__WORK TASK__.
Go to the line containing "Lemma root_minimal nodes" in the records below and print it and every following line exactly, on through the line containing "destruct (decide (j = 0))", then stop.

__EXERCISE INPUTS__.
(* ===== verification/Heap.v ===== *)
(** The binary min-heap of [bulk_sync/merger/external_sort.js]: an array, a push that
    sifts up and a pop that sifts down.  The order is an interface, instantiated at the
    merge by [MinHeap.less] (key bytes, then run number). *)

From S2P Require Import Prelude.

#[local] Open Scope nat_scope.
#[local] Open Scope list_scope.

(** * The order

    A strict weak order: [le a b] ("not [less b a]") is then total and transitive. *)

Class HeapOrder (A : Type) := {
  less : A -> A -> bool;
  less_asym : forall a b, less a b = true -> less b a = false;
  less_neg_trans : forall a b c, less b a = false -> less c b = false -> less c a = false;
}.

Section heap.
Context {A : Type} {ord : HeapOrder A}.
Implicit Types (nodes : list A) (a b : A).

Definition le a b : Prop := less b a = false.

(** * Operations *)

(** [const tmp = nodes[i]; nodes[i] = nodes[j]; nodes[j] = tmp]. *)
Definition swap nodes (i j : nat) : list A :=
  match nodes !! i, nodes !! j with
  | Some a, Some b => <[j:=a]> (<[i:=b]> nodes)
  | _, _ => nodes
  end.

(** [this.less(nodes[i], nodes[j])]. *)
Definition less_at nodes (i j : nat) : bool :=
  match nodes !! i, nodes !! j with Some a, Some b => less a b | _, _ => false end.

Definition parent (i : nat) : nat := (i - 1) / 2.

Fixpoint siftUp (fuel : nat) nodes (i : nat) : list A :=
  match fuel with
  | O => nodes
  | S f =>
      if bool_decide (0 < i) then
        if less_at nodes i (parent i) then siftUp f (swap nodes i (parent i)) (parent i)
        else nodes
      else nodes
  end.

(** Every turn moves towards the root. *)
Definition push (x : A) nodes : list A :=
  let nodes := nodes ++ [x] in
  siftUp (length nodes) nodes (length nodes - 1).

Fixpoint siftDown (fuel : nat) nodes (i : nat) : list A :=
  match fuel with
  | O => nodes
  | S f =>
      let n := length nodes in
      let l := 2 * i + 1 in
      let r := 2 * i + 2 in
      let smallest := if bool_decide (l < n) && less_at nodes l i then l else i in
      let smallest := if bool_decide (r < n) && less_at nodes r smallest then r else smallest in
      if bool_decide (smallest = i) then nodes else siftDown f (swap nodes i smallest) smallest
  end.

(** [None] is [undefined]; every turn moves away from the root. *)
Definition pop nodes : option (A * list A) :=
  match nodes with
  | [] => None
  | top :: _ =>
      match last nodes with
      | Some x =>
          let nodes := removelast nodes in
          if bool_decide (0 < length nodes)
          then Some (top, siftDown (length nodes) (<[0:=x]> nodes) 0)
          else Some (top, nodes)
      | None => None
      end
  end.

(** * Facts *)

Lemma le_refl a : le a a.
Proof. unfold le. destruct (less a a) eqn:E; [|done]. by rewrite (less_asym _ _ E) in E. Qed.

Lemma le_trans a b c : le a b -> le b c -> le a c.
Proof. unfold le. intros H1 H2. by eapply less_neg_trans. Qed.

Lemma less_le a b : less a b = true -> le a b.
Proof. apply less_asym. Qed.

Lemma parent_lt i : 0 < i -> parent i < i.
Proof. intros Hi. unfold parent. apply Nat.Div0.div_lt_upper_bound. lia. Qed.

Lemma parent_child i j : 0 < j -> parent j = i <-> j = 2 * i + 1 \/ j = 2 * i + 2.
Proof.
  intros Hj. unfold parent. pose proof (Nat.div_mod_eq (j - 1) 2). pose proof (Nat.mod_upper_bound (j - 1) 2 ltac:(lia)).
  split; intros Hp; lia.
Qed.

Lemma length_swap nodes i j : length (swap nodes i j) = length nodes.
Proof. unfold swap. destruct (nodes !! i), (nodes !! j); by rewrite ?length_insert. Qed.

(** The two places exchanged, the rest as it was. *)
Lemma lookup_swap nodes i j k :
  i < length nodes -> j < length nodes ->
  swap nodes i j !! k
  = if decide (k = j) then nodes !! i else if decide (k = i) then nodes !! j else nodes !! k.
Proof.
  intros Hi Hj. destruct (lookup_lt_is_Some_2 nodes i Hi) as [a Ha], (lookup_lt_is_Some_2 nodes j Hj) as [b Hb].
  unfold swap. rewrite Ha, Hb. case_decide as E; [subst; by rewrite list_lookup_insert_eq by (rewrite length_insert; lia)|].
  rewrite list_lookup_insert_ne by done. case_decide as E'; [subst; by rewrite list_lookup_insert_eq by lia|].
  by rewrite list_lookup_insert_ne.
Qed.

Lemma insert_Permutation nodes i a x :
  nodes !! i = Some a -> a :: <[i:=x]> nodes ≡ₚ x :: nodes.
Proof.
  intros Ha. rewrite (insert_take_drop nodes i x) by (by eapply lookup_lt_Some).
  rewrite <- (take_drop_middle nodes i a Ha) at 3. rewrite <- !Permutation_middle. constructor.
Qed.

Lemma swap_Permutation nodes i j : swap nodes i j ≡ₚ nodes.
Proof.
  unfold swap. destruct (nodes !! i) as [a|] eqn:Ha; [|done]. destruct (nodes !! j) as [b|] eqn:Hb; [|done].
  apply (Permutation_cons_inv (a := b)). destruct (decide (i = j)) as [->|Hne].
  - rewrite Ha in Hb. injection Hb as ->. by rewrite list_insert_insert_eq, list_insert_id.
  - rewrite (insert_Permutation _ j b) by (by rewrite list_lookup_insert_ne). by apply insert_Permutation.
Qed.

Lemma siftUp_Permutation fuel nodes i : siftUp fuel nodes i ≡ₚ nodes.
Proof.
  induction fuel as [|f IH] in nodes, i |- *; cbn [siftUp]; [done|].
  case_bool_decide; [|done]. destruct (less_at _ _ _); [|done]. by rewrite IH, swap_Permutation.
Qed.

Lemma siftDown_Permutation fuel nodes i : siftDown fuel nodes i ≡ₚ nodes.
Proof.
  induction fuel as [|f IH] in nodes, i |- *; cbn [siftDown]; [done|].
  case_bool_decide; [done|]. by rewrite IH, swap_Permutation.
Qed.

(** ** The heap order *)

(** [nodes[i] <= nodes[j]]. *)
Definition le_at nodes (i j : nat) : Prop :=
  forall a b, nodes !! i = Some a -> nodes !! j = Some b -> le a b.

Definition heap nodes : Prop := forall j, 0 < j -> le_at nodes (parent j) j.

Lemma le_at_trans nodes i j k : i < length nodes -> j < length nodes -> le_at nodes i j -> le_at nodes j k -> le_at nodes i k.
Proof.
  intros Hi Hj H1 H2 a c Ha Hc. destruct (lookup_lt_is_Some_2 nodes j Hj) as [b Hb].
  eapply le_trans; [by eapply H1|by eapply H2].
Qed.

Lemma less_at_true nodes i j : less_at nodes i j = true -> le_at nodes i j /\ i < length nodes /\ j < length nodes.
Proof.
  unfold less_at. destruct (nodes !! i) as [x|] eqn:Ei; [|done]. destruct (nodes !! j) as [y|] eqn:Ej; [|done].
  intros Hl. split_and!; [|by eapply lookup_lt_Some|by eapply lookup_lt_Some].
  intros a b Ha Hb. simplify_eq. by apply less_le.
Qed.

Lemma less_at_false nodes i j : less_at nodes i j = false -> le_at nodes j i.
Proof. unfold less_at. intros Hl a b Ha Hb. by rewrite Ha, Hb in Hl. Qed.

Lemma root_minimal nodes t a : heap nodes -> nodes !! 0 = Some t -> a ∈ nodes -> le t a.
Proof.
  intros Hh H0 (j & Ha)%list_elem_of_lookup. revert a Ha. induction (lt_wf j) as [j _ IH]. intros a Ha.
  destruct (decide (j = 0)) as [->|Hj]; [rewrite H0 in Ha; injection Ha as ->; apply le_refl|].
  pose proof (parent_lt j ltac:(lia)) as Hp. pose proof (lookup_lt_Some _ _ _ Ha).
  destruct (lookup_lt_is_Some_2 nodes (parent j)) as [p Hpp]; [lia|].
  eapply le_trans; [by eapply IH|]. by eapply (Hh j ltac:(lia)).
Qed.

(** In order but for the edges into [i] from above or, respectively, out of it, the
    node above [i] being below those under it. *)
Definition but_up nodes (i : nat) : Prop :=
  (forall j, 0 < j -> j <> i -> le_at nodes (parent j) j)
  /\ (0 < i -> forall j, 0 < j -> parent j = i -> le_at nodes (parent i) j).

Definition but_down nodes (i : nat) : Prop :=
  (forall j, 0 < j -> parent j <> i -> le_at nodes (parent j) j)
  /\ (0 < i -> forall j, 0 < j -> parent j = i -> le_at nodes (parent i) j).

(** A comparison after a swap is one before it. *)
Lemma le_at_swap nodes i j k l :
  i < length nodes -> j < length nodes ->
  le_at (swap nodes i j) k l
  <-> le_at nodes (if decide (k = j) then i else if decide (k = i) then j else k)
                  (if decide (l = j) then i else if decide (l = i) then j else l).
Proof. intros Hi Hj. unfold le_at. rewrite !lookup_swap by done. repeat case_decide; done. Qed.

Lemma siftUp_heap fuel nodes i : i < fuel -> but_up nodes i -> heap (siftUp fuel nodes i).
Proof.
  induction fuel as [|f IH] in nodes, i |- *; intros Hf Hb; [lia|]. cbn [siftUp].
  case_bool_decide as Hi; [|intros j Hj; apply Hb; lia].
  destruct (less_at nodes i (parent i)) eqn:El.
  2:{ intros j Hj. destruct (decide (j = i)) as [->|]; [by apply less_at_false|by apply Hb]. }
  apply less_at_true in El as (El & Hli & Hlp). pose proof (parent_lt i Hi) as Hp. apply IH; [lia|].
  destruct Hb as [Hb1 Hb2]. split.
  - intros j Hj Hne. apply le_at_swap; [done..|]. destruct (decide (j = i)) as [->|Hji].
    + rewrite (decide_True (P := parent i = parent i)) by done. rewrite decide_False by lia.
      exact El.
    + rewrite (decide_False (P := j = parent i)) by done.
      destruct (decide (parent j = parent i)) as [E|Hpp].
      * apply (le_at_trans _ _ (parent i)); [done..|]. rewrite <- E. by apply Hb1.
      * destruct (decide (parent j = i)) as [Epi|]; [by apply Hb2|by apply Hb1].
  - intros Hpp j Hj Ej. pose proof (parent_lt (parent i) Hpp). apply le_at_swap; [done..|].
    rewrite decide_False by lia. rewrite decide_False by lia. rewrite decide_False by (pose proof (parent_lt j Hj); lia).
    case_decide as Eji; [by apply Hb1; lia|].
    apply (le_at_trans _ _ (parent i)); [lia|lia|by apply Hb1; lia|]. rewrite <- Ej. by apply Hb1.
Qed.

Lemma siftDown_heap fuel nodes i : length nodes <= i + fuel -> but_down nodes i -> heap (siftDown fuel nodes i).
Proof.
  induction fuel as [|f IH] in nodes, i |- *; intros Hf Hb.
  { cbn [siftDown]. intros j Hj a b Ha Hbb. apply lookup_lt_Some in Ha as Hla. apply lookup_lt_Some in Hbb as Hlb.
    pose proof (parent_lt j Hj). by apply (proj1 Hb j Hj ltac:(lia)). }
  cbn [siftDown]. set (l := 2 * i + 1). set (r := 2 * i + 2).
  set (s1 := if bool_decide (l < length nodes) && less_at nodes l i then l else i).
  set (s := if bool_decide (r < length nodes) && less_at nodes r s1 then r else s1).
  (* the smallest of the three is one of them, below both children *)
  assert (Hs1 : le_at nodes s1 l /\ (s1 = l /\ i < length nodes /\ l < length nodes /\ le_at nodes l i \/ s1 = i)).
  { unfold s1. destruct (bool_decide (l < length nodes)) eqn:Eb; cbn [andb].
    - destruct (less_at nodes l i) eqn:El; [|split; [by apply less_at_false|by right]].
      apply less_at_true in El as (? & ? & ?). split; [intros a b Ha Hb'; simplify_eq; apply le_refl|by left].
    - apply bool_decide_eq_false in Eb. split; [|by right]. intros a b _ Hb'%lookup_lt_Some. lia. }
  assert (Hs : le_at nodes s l /\ le_at nodes s r /\ (s = i \/ (s = l \/ s = r) /\ i < length nodes /\ s < length nodes /\ le_at nodes s i)).
  { destruct Hs1 as [Hs1l Hs1]. unfold s. destruct (bool_decide (r < length nodes)) eqn:Eb; cbn [andb].
    - destruct (less_at nodes r s1) eqn:El.
      + apply less_at_true in El as (Hr & Hlr & Hls). split_and!.
        * by apply (le_at_trans _ _ s1).
        * intros a b Ha Hb'; simplify_eq; apply le_refl.
        * right. destruct Hs1 as [(E & ? & ? & ?)| E]; rewrite E in *; split_and!; try done; try by right.
          by apply (le_at_trans _ _ l).
      + split_and!; [done|by apply less_at_false|]. destruct Hs1 as [(-> & ? & ? & ?)| ->]; [right|by left].
        split_and!; [by left|done..].
    - apply bool_decide_eq_false in Eb. split_and!; [done|intros a b _ Hb'%lookup_lt_Some; lia|].
      destruct Hs1 as [(-> & ? & ? & ?)| ->]; [right|by left]. split_and!; [by left|done..]. }
  destruct Hs as (Hsl & Hsr & Hs). destruct Hb as [Hb1 Hb2].
  case_bool_decide as Ei.
  { intros j Hj. destruct (decide (parent j = i)) as [Ep|]; [|by apply Hb1].
    rewrite Ep. rewrite <- Ei at 1. apply parent_child in Ep as [->| ->]; done. }
  destruct Hs as [?|(Hlr & Hli & Hls & Hsi)]; [done|].
  assert (Hps : parent s = i) by (apply parent_child; [lia|destruct Hlr; lia]).
  assert (Hch : forall j, 0 < j -> parent j = i -> le_at nodes s j) by (intros j Hj Ej; apply parent_child in Ej as [->| ->]; done).
  apply IH; [rewrite length_swap; lia|]. split.
  - intros j Hj Hjs. apply le_at_swap; [done..|]. rewrite (decide_False (P := parent j = s)) by done.
    destruct (decide (parent j = i)) as [Ep|Hpi].
    + destruct (decide (j = s)) as [->|]; [done|]. rewrite decide_False by (intros ->; pose proof (parent_lt i Hj); lia). by apply Hch.
    + rewrite (decide_False (P := j = s)) by congruence. destruct (decide (j = i)) as [->|]; [by apply Hb2; lia|by apply Hb1].
  - intros Hsp j Hj Ej. apply le_at_swap; [done..|]. pose proof (parent_lt j Hj).
    rewrite Hps. rewrite (decide_False (P := i = s)) by lia. rewrite (decide_True (P := i = i)) by done.
    rewrite !decide_False by lia. rewrite <- Ej. apply Hb1; lia.
Qed.

Lemma push_Permutation x nodes : push x nodes ≡ₚ x :: nodes.
Proof. unfold push. by rewrite siftUp_Permutation, Permutation_app_comm. Qed.

Lemma push_heap x nodes : heap nodes -> heap (push x nodes).
Proof.
  intros Hh. unfold push. rewrite length_app. cbn [length]. apply siftUp_heap; [lia|].
  replace (length nodes + 1 - 1) with (length nodes) by lia. split.
  - intros j Hj Hne a b Ha Hb. apply lookup_lt_Some in Hb as Hl. rewrite length_app in Hl. cbn in Hl.
    pose proof (parent_lt j Hj). rewrite lookup_app_l in Ha, Hb by lia. by eapply (Hh j Hj).
  - intros Hpos j Hj Ej a b _ Hb%lookup_lt_Some. rewrite length_app in Hb. cbn in Hb. pose proof (parent_lt j Hj). lia.
Qed.

(** What pop takes is the least, and what it leaves a heap of the rest. *)
Lemma pop_spec nodes :
  heap nodes -> nodes <> [] ->
  exists t rest, pop nodes = Some (t, rest) /\ nodes ≡ₚ t :: rest /\ heap rest /\ forall a, a ∈ rest -> le t a.
Proof.
  intros Hh Hne. destruct nodes as [|t tl]; [done|]. clear Hne. unfold pop.
  destruct (last (t :: tl)) as [x|] eqn:Ex; [|by apply last_None in Ex].
  assert (Emin : forall a, a ∈ t :: tl -> le t a) by (intros a Ha; by eapply root_minimal).
  apply last_Some in Ex as [l' El']. rewrite El', removelast_last. destruct l' as [|t' l'].
  { cbn in El'. injection El' as -> ->. exists x, []. cbn. split_and!; [done|done| |by intros a Ha%elem_of_nil].
    intros j Hj a b Ha. by rewrite lookup_nil in Ha. }
  injection El' as <- ->. cbn [length]. rewrite bool_decide_eq_true_2 by lia.
  assert (Ep : t :: l' ++ [x] ≡ₚ t :: siftDown (S (length l')) (<[0:=x]> (t :: l')) 0)
    by (rewrite siftDown_Permutation; cbn; by rewrite Permutation_app_comm).
  eexists t, _. split_and!; [reflexivity|exact Ep| |].
  - apply siftDown_heap; [cbn; lia|]. split; [|lia]. intros j Hj Hpj a b Ha Hb.
    change (<[0:=x]> (t :: l')) with (x :: l') in Ha, Hb.
    destruct j as [|j]; [lia|]. destruct (parent (S j)) as [|p] eqn:Epp; [done|]. cbn in Ha, Hb.
    apply (Hh (S j) Hj); [rewrite Epp|]; rewrite app_comm_cons, lookup_app_l; try done; cbn; apply lookup_lt_Some in Ha, Hb; lia.
  - intros a Ha. apply Emin. rewrite Ep. by right.
Qed.

Lemma pop_nil : pop ([] : list A) = None.
Proof. done. Qed.

Lemma heap_nil : heap [].
Proof. intros j Hj a b Ha. by rewrite lookup_nil in Ha. Qed.
End heap.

__RESULT OF THIS TASK__.
Lemma root_minimal nodes t a : heap nodes -> nodes !! 0 = Some t -> a ∈ nodes -> le t a.
Proof.
  intros Hh H0 (j & Ha)%list_elem_of_lookup. revert a Ha. induction (lt_wf j) as [j _ IH]. intros a Ha.
  destruct (decide (j = 0)) as [->|Hj]; [rewrite H0 in Ha; injection Ha as ->; apply le_refl|].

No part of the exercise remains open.